Perceptions of AI-CBT: Trust and Barriers in Chinese Postgrads
- URL: http://arxiv.org/abs/2602.03852v1
- Date: Fri, 19 Dec 2025 16:04:55 GMT
- Title: Perceptions of AI-CBT: Trust and Barriers in Chinese Postgrads
- Authors: Chan-in Sio, Alex Mann, Lingxi Fan, Andrew Cheung, Lik-hang Lee,
- Abstract summary: The mental well-being of graduate students is an increasing concern, yet the adoption of scalable support remains uneven.<n>This study explored perceptions and experiences of AI-CBT chatbots among ten Chinese graduate students recruited through social media.

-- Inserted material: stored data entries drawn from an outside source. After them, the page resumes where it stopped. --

(** A payment that describes an order, as asked for under a key. *)
Record describes (order : json_obj) (key : option string) (p : ProviderPayment) : Prop := {
  ds_provider : pp_provider p = name;
  ds_id : jget "id" order = JStr (pp_provider_payment_id p);
  ds_id_prefix : String.prefix "order_" (pp_provider_payment_id p) = true;
  ds_order_id : pp_provider_order_id p = Some (pp_provider_payment_id p);
  ds_amount : jget "amount" order = JInt (pp_amount_inr p * 100);
  ds_amount_ge0 : 0 <= pp_amount_inr p;
  ds_currency : jget "currency" order = JStr (pp_currency p);
  ds_key : pp_idempotency_key p = key;
  ds_receipt : ∃ r, jget "receipt" order = JStr r ∧ pp_provider_receipt p = Some r ∧
    ∀ k, key = Some k → r = receipt_for_idempotency_key k;
  ds_status : ∃ s, jget "status" order = JStr s ∧ pp_provider_status p = Some s ∧
    (pp_status p = ProviderPaymentStatus.SUCCEEDED ↔ s = "paid")
}.

Lemma order_status_paid s :
  default ProviderPaymentStatus.PENDING (py_dict_get s ORDER_STATUS_MAP) = ProviderPaymentStatus.SUCCEEDED ↔ s = "paid".
Proof.
  unfold ORDER_STATUS_MAP, py_dict_get.
  destruct (String.eqb_spec s "created") as [->|]; [by split|].
  destruct (String.eqb_spec s "attempted") as [->|]; [by split|].
  by destruct (String.eqb_spec s "paid") as [->|].
Qed.
Lemma receipt_matches_Ok key r u : receipt_matches key r = Ok u → ∀ k, key = Some k → r = receipt_for_idempotency_key k.
Proof.
  unfold receipt_matches. intros Hr k ->. outcome_inv Hr. unfold compare_digest_str in Hr0.
  destruct (is_ascii r && _); [|done]. injection Hr0 as <-. apply check_Ok in Hr. by apply String.eqb_eq.
Qed.

Lemma order_to_payment_Ok order key p :
  order_to_payment order key = Ok p → describes order key p ∧ pp_provider_transaction_id p = None.
Proof.
  unfold order_to_payment. intros E. outcome_inv E.
  apply prefixed_str_Ok in Hr as [Hid Hpre]. apply check_Ok in Hr0.
  apply nonempty_str_Ok in Hr1 as [Hst _]. apply whole_rupees_Ok in Hr2 as [Ham Hpos].
  apply currency_str_Ok in Hr3 as [Hcur _]. apply nonempty_str_Ok in Hr4 as [Hrc _].
  pose proof (receipt_matches_Ok _ _ _ Hr5) as Hkey.
  unfold ProviderPayment_new in E. destruct (provider_payment_error _); [done|]. injection E as <-.
  split; [|done]. split; cbn; try done.
  - eexists. split; [exact Hrc|]. done.
  - eexists. split; [exact Hst|]. split; [done|]. apply order_status_paid.
Qed.

(** ** A captured payment *)
Definition is_captured (item : json) : bool :=
  match item with JObj o => json_eqb (jget "status" o) (JStr "captured") | _ => false end.
Record captures (p : ProviderPayment) (transaction_id : string) (item : json_obj) : Prop := {
  cp_id : jget "id" item = JStr transaction_id;
  cp_prefix : String.prefix "pay_" transaction_id = true;
  cp_order : json_eqb (jget "order_id" item) (jstr_opt (pp_provider_order_id p)) = true;
  cp_amount : jget "amount" item = JInt (pp_amount_inr p * 100);
  cp_currency : jget "currency" item = JStr (pp_currency p)
}.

- Score: 5.569740128030577
- License: http://creativecommons.org/licenses/by/4.0/
- Abstract: The mental well-being of graduate students is an increasing concern, yet the adoption of scalable support remains uneven. Artificial intelligence-powered cognitive behavioral therapy chatbots (AI-CBT) offer low barrier help, but little is known about how Chinese postgraduates perceive and use them. This qualitative study explored perceptions and experiences of AI-CBT chatbots among ten Chinese graduate students recruited through social media. Semi-structured Zoom interviews were conducted and analyzed using reflexive thematic analysis, with the Health Belief Model (HBM) and the Theory of Planned Behavior (TPB) as sensitizing frameworks. The findings indicate a cautious openness to AI-CBT chatbots: perceived usefulness and 24/7 access supported favorable attitudes, while data privacy, emotional safety, and uncertainty about `fit' for complex problems restricted the intention to use. Social norms (e.g., stigma and peer views) and perceived control (digital literacy, language quality) further shaped adoption. The study offers context-specific information to guide the culturally sensitive design, communication, and deployment of AI mental well-being tools for student populations in China and outlines the design implications around transparency, safeguards, and graduated care pathways.